SeriePredicciones <- function(tipo="CUPR"){
  lf <- list.dirs("attach/",full.names = FALSE)[-1]
  preds <- list()
  n <- 1
  for (l in lf){
    print(l)
    o <- readPrediccionesPDF(fecha=l)
    print(o)
    if (is.character(o)){
      preds[[n]] <- as.data.frame(t(c(l,o)))
      n <- n+1
    }
  }
  preds <- bind_rows(preds)
  colnames(preds) <- c("fecha","D-1","D0","D1","D2")
  preds$fecha <- as.Date(preds$fecha,format="%Y%m%d")
  return(preds)
}

In this graph you can see the complete historical series of Cupressaceae/Taxacea (my worst enemy) from 2014 to present day. Please notice the huge peak in February 2019, those were rough days.

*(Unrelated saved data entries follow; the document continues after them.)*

(** ** The scripts *)

Lemma shape_mono ks ks' T0 T : (forall k, k ∈ ks <-> k ∈ ks') -> shape ks T0 T -> shape ks' T0 T.
Proof. intros HM [HR HE]. split; [intros k Hk; by apply HR, HM|]. intros key Hkey. apply HE. intros k Hk. by apply Hkey, HM. Qed.
Lemma shape_own k ks T0 T : shape ks T0 T -> untouched T0 k -> separate (k :: ks) -> T !! own_key k = None.
Proof.
  intros [_ HE] [Hn _ _ _ _] (_ & _ & Hd)%separate_cons. rewrite HE; [done|]. intros k' Hin. destruct (Hd k' Hin) as (?&?&?&?). by split; apply not_eq_sym.
Qed.
Lemma before_refl k T : T !! own_key k = None -> before k T T.
Proof. intros Hn. split; [split; [done|by left]|done]. Qed.

Definition nonempty (w : string) : Prop := w <> ""%string.
Lemma nonempty_word w : word w -> nonempty w.
Proof. by intros [_ ?]. Qed.

(** The words of a command. *)
Ltac spell := lazy [flat_map split_words String.append Ascii.eqb Bool.eqb app]; rewrite ?split_word by eauto; reflexivity.
Ltac spell_ne := repeat (apply Forall_cons; split; [first [discriminate | apply nonempty_word; by eauto]|]); apply Forall_nil; exact I.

Cupressaceae-Taxaceae pollen

Finally I checked forecast quality using Gerrity Score because “GS does not reward conservative forecasting like HSS and HK, but rather rewards forecasts for correctly predicting the less likely categories”.

Gerrity Score for persistence (using yesterday observation as today forecast): 0.366

Gerrity Socre for climatology (using average value for this day as today forecast): 0.215

Gerrity Score for forecast: 0.32

So, forecast seems to be not very useful compared with persistence.